Solved

# Benford's Law in SQL Server 2005/2008

Posted on 2009-05-06
1,754 Views
Hi,
I tried to create an SQL statement that calculates the frequency of appearance of the first digit of a population (column, like amount) and to compare to Benford's law (the expected number of occurences).

I came across this algorith in a different question:
Public Function BenfordsLaw(D As Integer) As Double
BenfordsLaw = Log(1 + (1 / D)) / Log(10)
End Function

Do you have an idea whether this is an SQL statement, if not is there an sql statement to compare the occurence of the first digit of a column to the expected occurence according to Benford's Law. I also need to calculate the Z-Scores (Z-stat ratios).
0
Question by:TechNovation
• 12
• 8
• 2
• +3

LVL 31

Expert Comment

ID: 24313703
use this.

declare @d int
set @d=10
select Log(1 + (1 / @d)) / Log(10)
0

LVL 31

Expert Comment

ID: 24313719
the function you saw belong to VB but you could do the same task in SQL Server as I saw you above
0

Author Comment

ID: 24313787
It might be a bit stupid question, but how do I link the code above to a particular column in a table in a database?
0

LVL 31

Expert Comment

ID: 24313796
or you can use float as well.
0

LVL 31

Expert Comment

ID: 24313798
sorry forgot to paste the script.

declare @d float
set @d=0.21
select Log(1 + (1 / @d)) / Log(10)

0

LVL 31

Expert Comment

ID: 24313808
>>It might be a bit stupid question, but how do I link the code above to a particular column in a table in a database?<<

that's is upto you, while inserting the data, you can calculate and insert it in your table, or can make calculation on fly while using SELECT statement.

0

Author Comment

ID: 24313849
What about telling the code which column it should look at in which table and in which database? do I need to add something else to the code?
0

LVL 31

Expert Comment

ID: 24313866
if you can show me table structure and tell me which value should be used for calculation, I will make one SELECT statement for you as demonstration.
0

Author Comment

ID: 24313876
Sorry didn't refresh and posted the question again after your answer. But how would the select stataement look like? say I have two columns "Reference" and " Amount", in a table called "BLTABLE" in a database called BLDATABASE. How do I apply the code?
0

Author Comment

ID: 24313886
THe value for calculation is column "Amount" (followed from above)
0

LVL 31

Expert Comment

ID: 24313912
I want to see your TABLE STRUCTURE.
0

Author Comment

ID: 24313921
Structure would be for example:
Reference Amount
A1             100
A2             333
C4             456
34             785
45             453
...              ...

with in total more than 100 million records
0

LVL 31

Expert Comment

ID: 24313946
well in that case you can do something like.
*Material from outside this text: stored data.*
(** * gomodcmd: a runner for the module-aware Go command line

    A shallow embedding of [pkg/gomodcmd/runner.go] and the properties of
    its constructor [NewRunner], of its subprocess helper [exec] and of the
    three pass-through methods [GetD], [Install] and [ModTidy].

    Go strings are byte strings and are modelled by [string] (a list of
    8-bit [ascii]).  The operating system (processes and the file system)
    is an interface, [Host]; every call the package makes to it is recorded
    in a trace, so that the number, the order and the arguments of the
    subprocess calls can be stated.  The [context.Context] argument only
    influences what [cmd.Run] returns and is part of the host. *)

From Stdlib Require Import String Ascii List Bool Arith Lia.
Import ListNotations.

Open Scope string_scope.
Open Scope list_scope.

Set Implicit Arguments.

(** ** The parts of the Go standard library the package calls *)

Module strings.

(** [strings.HasPrefix(s, prefix)]. *)
Definition HasPrefix (s pre : string) : bool := String.prefix pre s.

(** [strings.Join(elems, sep)]. *)
Definition Join (elems : list string) (sep : string) : string :=
  String.concat sep elems.

(** [trimRightByte(s, c)]: drop bytes equal to [c] from the end of [s],
    as long as there is one. *)
Fixpoint trimRightByte (s : string) (c : ascii) : string :=
  match s with
  | EmptyString => EmptyString
  | String a s' =>
      match trimRightByte s' c with
      | EmptyString => if Ascii.eqb a c then EmptyString else String a EmptyString
      | t => String a t
      end
  end.

(** The line feed, the one byte of the cutset ["\n"]. *)
Definition LF : ascii := ascii_of_nat 10.

(** [strings.TrimRight(s, "\n")]: for a cutset of one ASCII byte the
    library calls [trimRightByte]. *)
Definition TrimRight_LF (s : string) : string := trimRightByte s LF.

(** [strings.Repeat(string(c), k)]. *)
Fixpoint Repeat (c : ascii) (k : nat) : string :=
  match k with
  | O => EmptyString
  | S k' => String c (Repeat c k')
  end.

(** [strings.Contains(s, substr)], as a proposition. *)
Definition Includes (s sub : string) : Prop :=
  exists pre post : string, s = (pre ++ sub ++ post)%string.

End strings.

Module filepath.

(** The path separator of the Unix implementation. *)
Definition Separator : ascii := "/"%char.

(** The elements of a path: the byte strings between separators. *)
Fixpoint elements (path : string) : list string :=
  match path with
  | EmptyString => [EmptyString]
  | String a rest =>
      if Ascii.eqb a Separator then EmptyString :: elements rest
      else match elements rest with
           | e :: es => String a e :: es
           | [] => [String a EmptyString]
           end
  end.

Definition IsRooted (path : string) : bool :=
  match path with
  | String a _ => Ascii.eqb a Separator
  | EmptyString => false
  end.

(** One round of the loop of [Clean].  [out] holds the elements written
    so far, last one first; [dotdot] is the number of elements at its
    bottom that a [..] may not remove (a leading [../..]). *)
Definition clean_step (rooted : bool) (st : list string * nat) (e : string)
  : list string * nat :=
  let '(out, dotdot) := st in
  if String.eqb e "" then st
  else if String.eqb e "." then st
  else if String.eqb e ".." then
    if Nat.ltb dotdot (length out) then (tl out, dotdot)
    else if negb rooted then (".." :: out, S (length out))
    else st
  else (e :: out, dotdot).

(** [filepath.Clean(path)] on Unix (no volume names). *)
Definition Clean (path : string) : string :=
  if String.eqb path "" then "."
  else
    let rooted := IsRooted path in
    let out := fst (fold_left (clean_step rooted) (elements path) ([], 0)) in
    let body := strings.Join (rev out) "/" in
    if rooted then ("/" ++ body)%string
    else if String.eqb body "" then "." else body.

(** [filepath.Join(elem...)] on Unix: the elements from the first
    non-empty one on, joined by the separator and cleaned; the empty
    string when there is none. *)
Fixpoint Join (elem : list string) : string :=
  match elem with
  | [] => ""
  | e :: rest =>
      if String.eqb e "" then Join rest
      else Clean (strings.Join elem "/")
  end.

End filepath.

(** ** Errors

    The error values the package sees and makes.  [ExitError] is
    [*exec.ExitError] (its text is the process state, such as
    [exit status 1]); [SysError] is any other error of [os], [os/exec] or
    [context], with the answer [os.IsNotExist] gives for it; [fundamental]
    and [withMessage] are the values of [github.com/pkg/errors]. *)

Inductive error : Type :=
| ExitError (state : string)
| SysError (notExist : bool) (msg : string)
| fundamental (msg : string)
| withMessage (cause : error) (msg : string).

(** The method [Error()], which is also what the verbs [%v] and [%s]
    print for an error. *)
Fixpoint Error (e : error) : string :=
  match e with
  | ExitError state => state
  | SysError _ msg => msg
  | fundamental msg => msg
  | withMessage cause msg => (msg ++ ": " ++ Error cause)%string
  end.

(** The type assertion of [exec]: is [err] an [exec.ExitError]? *)
Definition isExitError (e : error) : bool :=
  match e with
  | ExitError _ => true
  | _ => false
  end.

Module os.
(** [os.IsNotExist(err)]; it does not look through the wrappers of
    [pkg/errors]. *)
Definition IsNotExist (e : error) : bool :=
  match e with
  | SysError notExist _ => notExist
  | _ => false
  end.
End os.

Module errors.
Definition New (msg : string) : error := fundamental msg.
(** [errors.Wrap] and [errors.Wrapf], on an error that is not nil. *)
Definition Wrap (err : error) (msg : string) : error := withMessage err msg.
End errors.

(** A Go result [(v, err)] with [err] nil or not. *)
Inductive result (A : Type) : Type :=
| Ok (v : A)
| Err (e : error).
Arguments Ok {A} v.
Arguments Err {A} e.

(** ** The host: processes and the file system *)

(** What [cmd.Run] leaves behind: the bytes written to the buffer that is
    both standard output and standard error, and the error it returns. *)
Record RunResult : Type := mkRun {
  output : string;
  run_err : option error
}.

Class Host (W : Type) : Type := {
  (** [cmd.Run()] for the command [command args...] with [cmd.Dir = dir]. *)
  cmd_Run : string -> string -> list string -> W -> RunResult * W;
  (** [os.MkdirAll(path, os.ModePerm)]. *)
  os_MkdirAll : string -> W -> option error * W;
  (** [os.Stat(path)], of which the package only uses the error. *)
  os_Stat : string -> W -> option error * W
}.

Inductive Event : Type :=
| EvRun (dir command : string) (args : list string)
| EvMkdirAll (path : string)
| EvStat (path : string).

Record State (W : Type) : Type := mkState {
  world : W;
  trace : list Event
}.

(** Computations on the host. *)
Definition M (W A : Type) : Type := State W -> A * State W.

Definition ret {W A : Type} (a : A) : M W A := fun st => (a, st).

Definition bind {W A B : Type} (m : M W A) (k : A -> M W B) : M W B :=
  fun st => let '(a, st') := m st in k a st'.

Declare Scope host_scope.
Delimit Scope host_scope with host.
Notation "x <- m ;; k" := (bind m (fun x => k))
  (at level 100, m at next level, right associativity) : host_scope.

(** The three calls to the host, each recorded in the trace. *)
Definition run {W : Type} {H : Host W} (dir command : string) (args : list string)
  : M W RunResult :=
  fun st =>
    let '(r, w) := cmd_Run dir command args (world st) in
    (r, mkState w (trace st ++ [EvRun dir command args])).

Definition MkdirAll {W : Type} {H : Host W} (path : string) : M W (option error) :=
  fun st =>
    let '(r, w) := os_MkdirAll path (world st) in
    (r, mkState w (trace st ++ [EvMkdirAll path])).

Definition Stat {W : Type} {H : Host W} (path : string) : M W (option error) :=
  fun st =>
    let '(r, w) := os_Stat path (world st) in
    (r, mkState w (trace st ++ [EvStat path])).

(** ** The package *)

(** Runner allows to run certain commands against module aware Go CLI. *)
Record Runner : Type := mkRunner {
  goCmd : string;
  modDir : string;
  insecure : bool;
  verbose : bool
}.

Definition GetUpdatePolicy : Type := string.
Definition NoUpdatePolicy : GetUpdatePolicy := "".
Definition UpdatePolicy : GetUpdatePolicy := "-u".
Definition UpdatePatchPolicy : GetUpdatePolicy := "-u=patch".

(** The text both wrapped failures of [exec] are made of:
    [error while running command '%s %s'; out: %s; err: %v]. *)
Definition exec_errorf (command : string) (args : list string) (out : string)
  (err : error) : error :=
  errors.New ("error while running command '" ++ command ++ " "
              ++ strings.Join args " " ++ "'; out: " ++ out
              ++ "; err: " ++ Error err)%string.

(** The version the constructor asks for. *)
Definition version_prefix : string := "go version go1.14.".

Section Package.

Context {W : Type} {H : Host W}.

Local Open Scope host_scope.

Definition exec (c : Runner) (cd command : string) (args : list string)
  : M W (result string) :=
  (* cmd.Dir is empty after exec.CommandContext *)
  let dir := filepath.Join [""; cd] in
  r <- run dir command args ;;
  match run_err r with
  | Some err =>
      if isExitError err then
        if verbose c then ret (Err (exec_errorf command args (output r) err))
        else ret (Err (errors.New (output r)))
      else ret (Err (exec_errorf command args (output r) err))
  | None => ret (Ok (strings.TrimRight_LF (output r)))
  end.

Definition execGo (c : Runner) (args : list string) : M W (result string) :=
  exec c "" (goCmd c) args.

Definition execGoInModDir (c : Runner) (args : list string)
  : M W (result string) :=
  exec c (modDir c) (goCmd c) args.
select  Reference, Amount, Log(1 + (1 / amount)) / Log(10) as BenFordValue from yourTableName
where reference='A1'

this is just an example. Do you want to see value in SELECT only or want to store it in database permenently by adding one more column to your table?
0

Author Comment

ID: 24314018
Actually the final result of the query should look like this:
Digit       Actual Ocurrence (in %)      Expected Occurence (BL)       Z-Scores
1                   20                                                30                                     ...
2                   10                                                 20                                    ...
3                     5                                                 10                                    ...
4                   40                                                  5                                    ...
5                     1                                                  5                                    ...
6                     1                                                   5                                    ...
7                     3                                                   5                                    ...
8                   10                                                   5                                    ...
9                   10                                                   5                                    ...
END OF TABLE

BL occurence is made up I didn't have time to populate here the right figures. So the final result should be one newly created table with exactly 4 columns and 9 rows as above.
0

LVL 60

Expert Comment

ID: 24314027
maybe create a function for it

create function dbo.udf_Benfords
(
@amount money
)
returns float
as
begin
declare @x float
set @x = Log(1 + (1 / @amount)) / Log(10)
return(@x)
end
0

Author Comment

ID: 24314078
By the way isn't the code trying to calculate the expected values (formula based)? What I need is how to collect the actual occurence, let the SQL statement go through the column and grab the first digit, group it and count the percentage of actual occurence. And then calculate the Z-scores. So it is more the actual data that I need.
0

LVL 26

Accepted Solution

Chris Luttrell earned 400 total points
ID: 24320322
OK, this put me back in Stats Class but this might work.  It gives results like the attached image.  I played with an existing table I had and was not sure you you would handle negative and < 1.0 amounts so you may have to adjust it some. Hope this is on the right track.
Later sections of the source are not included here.